Definition bigint_set_bigint (bigint src : ptr) : M Z :=
  if is_null bigint || is_null src then mret (-1) else
  s ← load src;
  d ← load bigint;
  let n := min (length (items d)) (length (items s)) in
  store bigint (mk_bigint (take n (items s) ++ drop n (items d)) (sign s) (neged_with_sign s)) ;;
  if bool_decide (length (items s) = length (items d)) then mret 0 else
  if bool_decide (length (items s) < length (items d))%nat then
    set_items bigint (items s) ;;
    (if bool_decide (items s = []) then set_sign bigint 0 else mret tt) ;;
    mret 0
  else if bool_decide (items d = []) then
    ok ← malloc_items (length (items s));
    if negb ok then mret (-1) else set_items bigint (items s) ;; mret 0
  else
    ok ← push_items bigint (drop n (items s));
    if negb ok then mret (-1) else mret 0.

Definition bigint_clone (src : ptr) : M ptr :=
  if is_null src then mret None else
  bigint ← bigint_create;
  if is_null bigint then mret bigint else
  rc ← bigint_set_bigint bigint src;
  if rc =? -1 then bigint_destroy bigint ;; mret None else mret bigint.

(** ** Strings *)

Definition hex_digit (c : Z) : option Z :=
  if (48 <=? c) && (c <=? 57) then Some (c - 48)
  else if (65 <=? c) && (c <=? 70) then Some (c - 65 + 10)
  else if (97 <=? c) && (c <=? 102) then Some (c - 97 + 10)
  else None.

(** The inner loop of [bigint_set_str]: the value of the digits of one item. *)
Fixpoint hex_value (value : Z) (str : list Z) : option Z :=
  match str with
  | [] => Some value
  | c :: str =>
    match hex_digit c with
    | Some d => hex_value (u64 (u64 (Z.shiftl value 4) + d)) str
    | None => None
    end
  end.

(** The loop over the [parts]; [next] is the chain built so far. *)
Fixpoint set_str_loop (parts part_len : nat) (str next : list Z) : M (option (list Z)) :=
  match parts with
  | O => mret (Some next)
  | S parts =>
    match hex_value 0 (take part_len str) with
    | None => mret None
    | Some value =>
      ok ← malloc_item;
      if negb ok then mret None else
      set_str_loop parts (Z.to_nat BIGINT_ITEM_HEX_DIGITS) (drop part_len str) (value :: next)
    end
  end.

(** The string is given without its terminating zero.  Its length is cut to 32
    bits: of a longer string only the first digits are read.  After a failure
    the object has no items. *)
Definition bigint_set_str (bigint : ptr) (str : option (list Z)) : M Z :=
  match str with
  | None => mret (-1)
  | Some str =>
    if is_null bigint then mret (-1) else
    let '(sgn, str) := match str with c :: rest => if c =? 45 then (-1, rest) else (1, str) | [] => (1, str) end in
    let str := skip_while (Z.eqb 48) str in
    let len := u32 (Z.of_nat (length str)) in
    if len =? 0 then set_sign bigint 0 ;; mret 0 else
    bigint_destroy_items bigint ;;
    set_sign bigint sgn ;;
    let parts := i32 (i32 (len / BIGINT_ITEM_HEX_DIGITS) + (if len mod BIGINT_ITEM_HEX_DIGITS =? 0 then 0 else 1)) in
    let first_len := i32 (len mod BIGINT_ITEM_HEX_DIGITS) in
    let first_len := if first_len =? 0 then BIGINT_ITEM_HEX_DIGITS else first_len in
    r ← set_str_loop (Z.to_nat parts) (Z.to_nat first_len) str [];
    match r with
    | None => mret (-1)
    | Some l => set_items bigint l ;; mret 0
    end
  end.

(** ** Two's complement *)

Fixpoint inc_items (carry : Z) (l : list Z) : list Z :=
  match l with
  | [] => []
  | v :: l =>
    let v := u64 (v + carry) in
    let carry := Z.shiftr v BIGINT_ITEM_BITS in
    let v := Z.land v BIGINT_ITEM_MAX in
    if carry =? 0 then v :: l else v :: inc_items carry l
  end.

Definition bigint_inc_with_overflow (bigint : ptr) : M Z :=
  x ← load bigint;
  if sign x =? 0 then
    set_sign bigint 1 ;;
    ok ← malloc_item;
    if negb ok then set_items bigint [] ;; mret (-1) else
    set_items bigint [1] ;; mret 0
  else set_items bigint (inc_items 1 (items x)) ;; mret 0.

(** The items that are left of a chain, from [msb], when the leading items that
    are all ones go but for [lsb]. *)
Fixpoint strip_ones (l : list Z) : list Z :=
  match l with
  | [] => []
  | v :: l' =>
    match l' with
    | [] => l
    | _ :: _ => if v =? BIGINT_ITEM_MAX then strip_ones l' else l
    end
  end.

Definition bigint_remove_leading_zeros (bigint : ptr) : M Z :=
  x ← load bigint;
  let l := reverse (skip_while (Z.eqb 0) (reverse (items x))) in
  set_items bigint l ;;
  (if bool_decide (l = []) then set_sign bigint 0 ;; set_neged bigint false else mret tt) ;;
  x ← load bigint;
  if (sign x =? -1) && neged_with_sign x then
    let l := reverse (strip_ones (reverse (items x))) in
    set_items bigint l ;;
    if bool_decide (l = []) then set_sign bigint 0 ;; set_neged bigint false ;; mret 0 else mret 0
  else mret 0.

Definition not_items (l : list Z) : list Z := map (fun v => Z.land (u64 (Z.lnot v)) BIGINT_ITEM_MAX) l.

Definition bigint_not_inplace (a : ptr) : M Z :=
  if is_null a then mret (-1) else
  x ← load a;
  if sign x =? 0 then mret 0 else set_items a (not_items (items x)) ;; mret 0.

Definition bigint_not (result a : ptr) : M Z :=
  if is_null result || is_null a then mret (-1) else
  if bool_decide (result = a) then bigint_not_inplace result else
  bigint_destroy_items result ;;
  x ← load a;
  set_sign result (sign x) ;;
  ok ← push_items result (not_items (items x));
  if negb ok then cpu_hlt else mret 0.

Definition bigint_neg_with_sign_inplace (a : ptr) (force : bool) : M Z :=
  x ← load a;
  if sign x =? 0 then mret 0 else
  if negb force && (0 <? sign x) then mret 0 else
  if negb force && neged_with_sign x && (sign x <? 0) then mret 0 else
  or_fail (bigint_not a a) (mret (-1)) (
  or_fail (bigint_inc_with_overflow a) (mret (-1)) (
  x ← load a;
  set_neged a (negb (neged_with_sign x)) ;; mret 0)).

Definition bigint_neg_with_sign (result a : ptr) (force : bool) : M Z :=
  if bool_decide (result = a) then bigint_neg_with_sign_inplace result force else
  x ← load a;
  if sign x =? 0 then set_sign result 0 ;; mret 0 else
  if negb force && (0 <? sign x) then mret 0 else
  if negb force && neged_with_sign x && (sign x <? 0) then mret 0 else
  or_fail (bigint_set_bigint result a) (mret (-1)) (
  or_fail (bigint_not result result) (mret (-1)) (
  or_fail (bigint_inc_with_overflow result) (mret (-1)) (
  x ← load result;
  set_neged result (negb (neged_with_sign x)) ;; mret 0))).

(** [DIGIT_TO_HEX] and the digits that [buffer_printf] writes for [%llx]. *)
Definition digit_to_hex (r : Z) : Z := if r <? 10 then r + 48 else r + 55.

Fixpoint hex_digits (n : nat) (v : Z) (acc : list Z) : list Z :=
  match n with
  | O => acc
  | S n => hex_digits n (v / 16) (digit_to_hex (v mod 16) :: acc)
  end.

(** [%llx] of a word that is not zero, and [%012llx]. *)
Definition print_hex (v : Z) : list Z := hex_digits (Z.to_nat (Z.log2 v / 4 + 1)) v [].
Definition print_hex12 (v : Z) : list Z :=
  let d := if v =? 0 then [48] else print_hex v in replicate (12 - length d) 48 ++ d.

Definition bigint_to_str (bigint : ptr) : M (option (list Z)) :=
  if is_null bigint then mret None else
  x ← load bigint;
  if bool_decide (items x = []) then mret (Some [48]) else
  if sign x =? 0 then mret (Some [48]) else
  (if (sign x <? 0) && neged_with_sign x then bigint_neg_with_sign_inplace bigint true ;; mret tt else mret tt) ;;
  y ← load bigint;
  match skip_while (Z.eqb 0) (reverse (items y)) with
  | [] => mret (Some [48])
  | v :: rest => mret (Some ((if sign x <? 0 then [45] else []) ++ print_hex v ++ rest ≫= print_hex12))
  end.

(** ** Tests *)

Definition bigint_is_zero (a : ptr) : M bool :=
  if is_null a then mret true else x ← load a; mret (sign x =? 0).

Definition bigint_is_negative (a : ptr) : M bool :=
  if is_null a then mret false else x ← load a; mret (sign x <? 0).

(** [a->lsb->value]. *)
Definition lsb_value (x : bigint_t) : M Z :=
  match items x with [] => cpu_hlt | v :: _ => mret v end.

Definition bigint_is_odd (a : ptr) : M bool :=
  if is_null a then mret false else
  x ← load a;
  if sign x =? 0 then mret false else
  v ← lsb_value x; mret (negb (Z.land v 1 =? 0)).

Definition bigint_is_even (a : ptr) : M bool :=
  if is_null a then mret false else
  x ← load a;
  if sign x =? 0 then mret true else
  match items x with [] => mret false | v :: _ => mret (Z.land v 1 =? 0) end.

Definition bigint_is_int64 (a : ptr) (value : Z) : M bool :=
  if is_null a then mret false else
  x ← load a;
  if sign x =? 0 then mret (value =? 0) else
  if (sign x <? 0) && (0 <? value) then mret false else
  if (0 <? sign x) && (value <? 0) then mret false else
  let uvalue := if value <? 0 then u64 (- value) else value in
  let low := Z.land uvalue BIGINT_ITEM_MAX in
  let high := Z.shiftr uvalue BIGINT_ITEM_BITS in
  match items x with
  | [] => mret false
  | v :: rest =>
    if negb (v =? low) then mret false else
    if high =? 0 then mret (bool_decide (rest = [])) else
    match rest with
    | [w] => mret (w =? high)
    | _ => mret false
    end
  end.

(** The items of a chain from the most significant one that is not zero. *)
Definition significant (x : bigint_t) : list Z := skip_while (Z.eqb 0) (reverse (items x)).

(** A chain has far fewer than [2 ^ 58] items, so the length does not overflow. *)
Definition bigint_bit_length (bigint : ptr) : M Z :=
  if is_null bigint then mret 0 else
  x ← load bigint;
  if sign x =? 0 then mret 0 else
  match significant x with
  | [] => mret 0
  | v :: rest => mret (bit_most_significant v + BIGINT_ITEM_BITS * Z.of_nat (length rest))
  end.

Definition bigint_is_uint64 (a : ptr) (value : Z) : M bool :=
  if is_null a then mret false else
  x ← load a;
  if sign x =? 0 then mret (value =? 0) else
  let low := Z.land value BIGINT_ITEM_MAX in
  let high := Z.shiftr value BIGINT_ITEM_BITS in
  bit_count ← bigint_bit_length a;
  if 63 <? bit_count then mret false else
  v ← lsb_value x;
  if negb (v =? low) then mret false else
  if high =? 0 then mret (bit_count <=? 47) else
  match items x with
  | _ :: w :: _ => mret (w =? high)
  | _ => cpu_hlt
  end.

Definition bigint_sign_extend (bigint : ptr) (item_count : nat) : M Z :=
  if is_null bigint then mret (-1) else
  count ← bigint_item_count bigint;
  if bool_decide (item_count <= count)%nat then mret 0 else
  x ← load bigint;
  or_fail (if (sign x <? 0) && negb (neged_with_sign x) then bigint_neg_with_sign_inplace bigint false else mret 0) (mret (-1)) (
  x ← load bigint;
  ok ← push_items bigint (replicate (item_count - count) (if sign x <? 0 then BIGINT_ITEM_MAX else 0));
  if negb ok then mret (-1) else mret 0).

Definition bigint_neg (result a : ptr) : M Z :=
  if is_null result || is_null a then mret (-1) else
  x ← load a;
  or_fail (if (sign x <? 0) && neged_with_sign x then bigint_neg_with_sign_inplace a true else mret 0) (mret (-1)) (
  if bool_decide (result = a) then
    x ← load result; set_sign result (- sign x) ;; mret 0
  else
  x ← load a;
  if sign x =? 0 then mret 0 else
  or_fail (bigint_set_bigint result a) (mret (-1)) (
  x ← load result; set_sign result (- sign x) ;; mret 0)).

┄┄┄┄┄┄

§ ASSIGNED TASK: Filter the records above for lines containing the word "next", and copy those lines.

§ ANSWER BELOW:
(** The loop over the [parts]; [next] is the chain built so far. *)
Fixpoint set_str_loop (parts part_len : nat) (str next : list Z) : M (option (list Z)) :=
  | O => mret (Some next)
      set_str_loop parts (Z.to_nat BIGINT_ITEM_HEX_DIGITS) (drop part_len str) (value :: next)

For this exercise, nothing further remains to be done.